Following the pandemic, we have seen many mom & pop’s exit the senior care industry for a variety of reasons, but we also speculated that smaller not-for-profit organizations would be forced to sell their communities after staffing costs significantly brought down their already-thin operating margins. For many, their missions could be better served by pivoting to other services, and Lument has recently helped a couple of not-for-profits divest their only senior care assets. And the proceeds received from those sales far exceeded the organizations’ highest expectations, putting them in a stronger financial position to continue their work by other means.

The most recent transaction saw Lument serve as exclusive financial advisor to the board of directors of the not-for-profit Epworth Village Retirement Community in Hialeah, Florida (Miami MSA), to sell the campus to a private joint venture partnership. Managing Director and Head of M&A Laca Wong-Hammond and Associate Director Dominic Porretta led the transaction for Lument Securities.

Originally founded in 1948 as The Biscayne Home for Women and expanded over the years, the campus includes Epworth Village, a 290-unit community with about 60% of the units for assisted living and the remainder for independent living, and the Susanna Wesley Health Center, a 120-bed skilled nursing facility that is five-star rated by the Centers for Medicare & Medicaid Services. The SNF had a strong operation, including the boast that it never had to utilize agency staffing, but the seniors housing portion was operating close to breakeven. However, there was an opportunity for some immediate revenue capture through rent increases. In addition, the seller had invested more than $7 million in the campus in the last four years.

The solid performance, continuum of care and recent renovations certainly helped increase the property’s appeal to buyers, but its location in the high barrier-to-entry market of Miami drove interest and pricing the most. The highly competitive sale process produced nine letters of intent, two back-up bids and one eventual buyer, which was a partnership between two private owner/operators. 

The final purchase price significantly exceeded the seller’s highest expectations for the sale and will allow them to use the proceeds to form a charitable health plan to help subsidize patients’ and residents’ care in and around the community going forward, thereby continuing its mission. 
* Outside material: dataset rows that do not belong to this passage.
Lemma lookup_hash_same_instance_witness :
  (forall flag',
     lookup_hash Toy.py3 (DName "SHA2-256") flag' (Toy.resolved Toy.py3 "SHA2-256")
     = (Ok Toy.sha256_info, Toy.resolved Toy.py3 "SHA2-256"))
  /\ cache (Toy.resolved Toy.py3 "SHA2-256") !! KName "SHA2-256" = Some Toy.sha256_info
  /\ cache (Toy.resolved Toy.py3 "SHA2-256") !! KName "sha256" = Some Toy.sha256_info.
Proof.
  destruct (lookup_hash_same_instance Toy.py3 (DName "SHA2-256") false initial_state
              (Toy.resolved Toy.py3 "SHA2-256") Toy.sha256_info (StaticConst 1))
    as [H1 [H2 H3]]; [vm_compute; reflexivity | reflexivity |].
  split; [exact H1|]. split; [exact H2|].
  destruct (H3 eq_refl) as [_ H4].
  destruct H4 as (d & st1 & _ & _ & _ & _ & H5); [vm_compute; discriminate|].
  exact H5.
Defined.

(** ** Hash names: spellings *)

Lemma name_char_fixed (c : ascii) :
  name_char c = true -> sub_char (lower_char c) = c.
Proof.
  destruct c as [[] [] [] [] [] [] [] []]; vm_compute; intros H;
    first [reflexivity | discriminate H].
Qed.

Lemma lower_char_idem (c : ascii) : lower_char (lower_char c) = lower_char c.
Proof. destruct c as [[] [] [] [] [] [] [] []]; vm_compute; reflexivity. Qed.

Lemma name_char_lower (c : ascii) :
  name_char (lower_char c) = true -> sub_char (lower_char c) = lower_char c.
Proof.
  destruct c as [[] [] [] [] [] [] [] []]; vm_compute; intros H;
    first [reflexivity | discriminate H].
Qed.

Lemma separator_sub (c : ascii) :
  separator c = true -> sub_char (lower_char c) = "-"%char.
Proof.
  destruct c as [[] [] [] [] [] [] [] []]; vm_compute; intros H;
    first [reflexivity | discriminate H].
Qed.

Lemma char_variant_sub (c c' : ascii) :
  name_char c = true -> char_variant c c' = true -> sub_char (lower_char c') = c.
Proof.
  intros Hn. unfold char_variant. rewrite orb_true_iff, andb_true_iff.
  intros [H|[H Hs]].
  - apply Ascii.eqb_eq in H. subst c. now apply name_char_lower.
  - apply Ascii.eqb_eq in H. subst c. now apply separator_sub.
Qed.

Lemma edge_lower_not_space (c : ascii) :
  edge_char (lower_char c) = true -> isspace c = false.
Proof.
  destruct c as [[] [] [] [] [] [] [] []]; vm_compute; intros H;
    first [reflexivity | discriminate H].
Qed.

Lemma char_variant_not_space (c c' : ascii) :
  edge_char c = true -> char_variant c c' = true -> isspace c' = false.
Proof.
  intros He. unfold char_variant. rewrite orb_true_iff, andb_true_iff.
  intros [H|[H _]]; apply Ascii.eqb_eq in H; subst c.
  - now apply edge_lower_not_space.
  - discriminate He.
Qed.

Lemma spelling_nil (v : string) : spelling "" v = true -> v = ""%string.
Proof. destruct v; [reflexivity|discriminate]. Qed.

Lemma spelling_sub_lower (n v : string) :
  all_name_chars n = true -> spelling n v = true ->
  sub_separators (lower v) = n.
Proof.
  revert v. induction n as [|c n IH]; intros [|c' v]; cbn [spelling all_name_chars];
    try discriminate; [reflexivity|].
  rewrite !andb_true_iff. intros [Hc Hn] [Hv Hs].
  cbn [lower sub_separators map_string]. f_equal.
  - apply (char_variant_sub c c' Hc Hv).
  - apply IH; assumption.
Qed.

Lemma lstrip_spaces (pre s : string) :
  all_space pre = true -> lstrip (pre ++ s) = lstrip s.
Proof.
  induction pre as [|c pre IH]; simpl; [reflexivity|].
  rewrite andb_true_iff. intros [Hc Hp]. rewrite Hc. now apply IH.
Qed.

Lemma rstrip_spaces (post : string) : all_space post = true -> rstrip post = ""%string.
Proof.
  induction post as [|c post IH]; cbn [all_space rstrip]; [reflexivity|].
  rewrite andb_true_iff. intros [Hc Hp]. now rewrite (IH Hp), Hc.
Qed.

Lemma rstrip_app_spaces (s post : string) :
  all_space post = true -> rstrip (s ++ post) = rstrip s.
Proof.
  intros Hp. induction s as [|c s IH]; simpl.
  - now apply rstrip_spaces.
  - now rewrite IH.
Qed.

Lemma rstrip_spelling (n v : string) :
  last_ok n = true -> spelling n v = true -> rstrip v = v /\ v <> ""%string.
Proof.
  revert v. induction n as [|c n IH]; intros [|c' v]; cbn [spelling last_ok];
    try discriminate.
  rewrite andb_true_iff. intros Hl [Hc Hs]. split; [|discriminate].
  cbn [rstrip]. destruct n as [|c2 n].
  - apply spelling_nil in Hs. subst v. cbn [rstrip].
    now rewrite (char_variant_not_space c c' Hl Hc).
  - destruct (IH v Hl Hs) as [Hr Hv]. rewrite Hr.
    destruct v; [contradiction|reflexivity].
Qed.

Lemma lstrip_spelling (n v : string) :
  first_ok n = true -> spelling n v = true -> lstrip v = v.
Proof.
  destruct n as [|c n]; destruct v as [|c' v]; cbn [spelling first_ok];
    try discriminate.
  rewrite andb_true_iff. intros Hf [Hc _]. cbn [lstrip].
  now rewrite (char_variant_not_space c c' Hf Hc).
Qed.

Lemma lstrip_app_spelling (n v post : string) :
  first_ok n = true -> spelling n v = true -> lstrip (v ++ post) = (v ++ post)%string.
Proof.
  destruct n as [|c n]; destruct v as [|c' v]; cbn [spelling first_ok];
    try discriminate.
  rewrite andb_true_iff. intros Hf [Hc _]. simpl.
  now rewrite (char_variant_not_space c c' Hf Hc).
Qed.

(** Cleaning any spelling of a plain name gives the name back. *)
Lemma clean_written (n v : string) :
  plain_name n = true -> startswith "scram-" n = false ->
  written_as n v -> clean_name v = n.
Proof.
  unfold plain_name. rewrite !andb_true_iff. intros [[Ha Hf] Hl] Hscram.
  intros (pre & v0 & post & -> & Hpre & Hpost & Hs).
  unfold clean_name, strip.
  rewrite (lstrip_spaces pre _ Hpre), (lstrip_app_spelling n v0 post Hf Hs).
  rewrite (rstrip_app_spaces v0 post Hpost).
  destruct (rstrip_spelling n v0 Hl Hs) as [-> _].
  rewrite (spelling_sub_lower n v0 Ha Hs). now rewrite Hscram.
Qed.

Lemma known_hash_names_ok : forallb table_row_ok _known_hash_names = true.
Proof. vm_compute. reflexivity. Qed.

Lemma known_name_ok (row : list string) (n : string) :
  In row _known_hash_names -> In n row ->
  plain_name n = true /\ startswith "scram-" n = false /\ aliases_of_clean n = row.
Proof.
  intros Hrow Hn. pose proof known_hash_names_ok as H.
  rewrite forallb_forall in H. specialize (H row Hrow).
  unfold table_row_ok in H. rewrite forallb_forall in H. specialize (H n Hn).
  rewrite !andb_true_iff, negb_true_iff in H. destruct H as [[H1 H2] H3].
  apply bool_decide_eq_true_1 in H3. auto.
Qed.

(** A lookup that succeeds still succeeds, with the same result, when more
    nested calls are allowed. *)
Lemma lookup_hash_rec_more_fuel (P : Platform) (flag : bool) (d : nat) :
  forall (digest : digest_arg) (st st' : State) (info : HashInfo),
  lookup_hash_rec P d digest flag st = (Ok info, st') ->
  lookup_hash_rec P (S d) digest flag st = (Ok info, st').
Proof.
  induction d as [|d IH]; intros digest st st' info H; [discriminate|].
  remember (S d) as d1 eqn:Hd1 in |- *.
  cbn [lookup_hash_rec] in H |- *. revert H. unfold bind.
  destruct (cache_lookup digest st) as [[[i|]|e] s0]; try (intros H; exact H).
  destruct digest as [s|i0|c|]; try (intros H; exact H).
  destruct (assert _ s0) as [[[]|e] s1]; [|intros H; exact H].
  destruct (negb (_ =? s)%string); [|intros H; exact H].
  destruct (lookup_hash_rec P d _ flag s1) as [[i1|e] s2] eqn:Hrec; [|discriminate].
  apply IH in Hrec. rewrite <- Hd1 in Hrec. rewrite Hrec. intros H; exact H.
Qed.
That was similar to the single-asset, not-for-profit seller of Saunders House in late 2022, which Lument also advised on the sale. In that deal, the Philadelphia property also generated a lot of interest for its desirable location, resulting in nearly a dozen offers and a final purchase price that far exceeded the seller’s expectations. With the proceeds, the seller also formed a health plan to help provide senior care services to those in need. That is the silver lining in making the sometimes-difficult decision to sell, in order to further their mission. Of course, it helps to collect sale proceeds that exceeded initial expectations, too.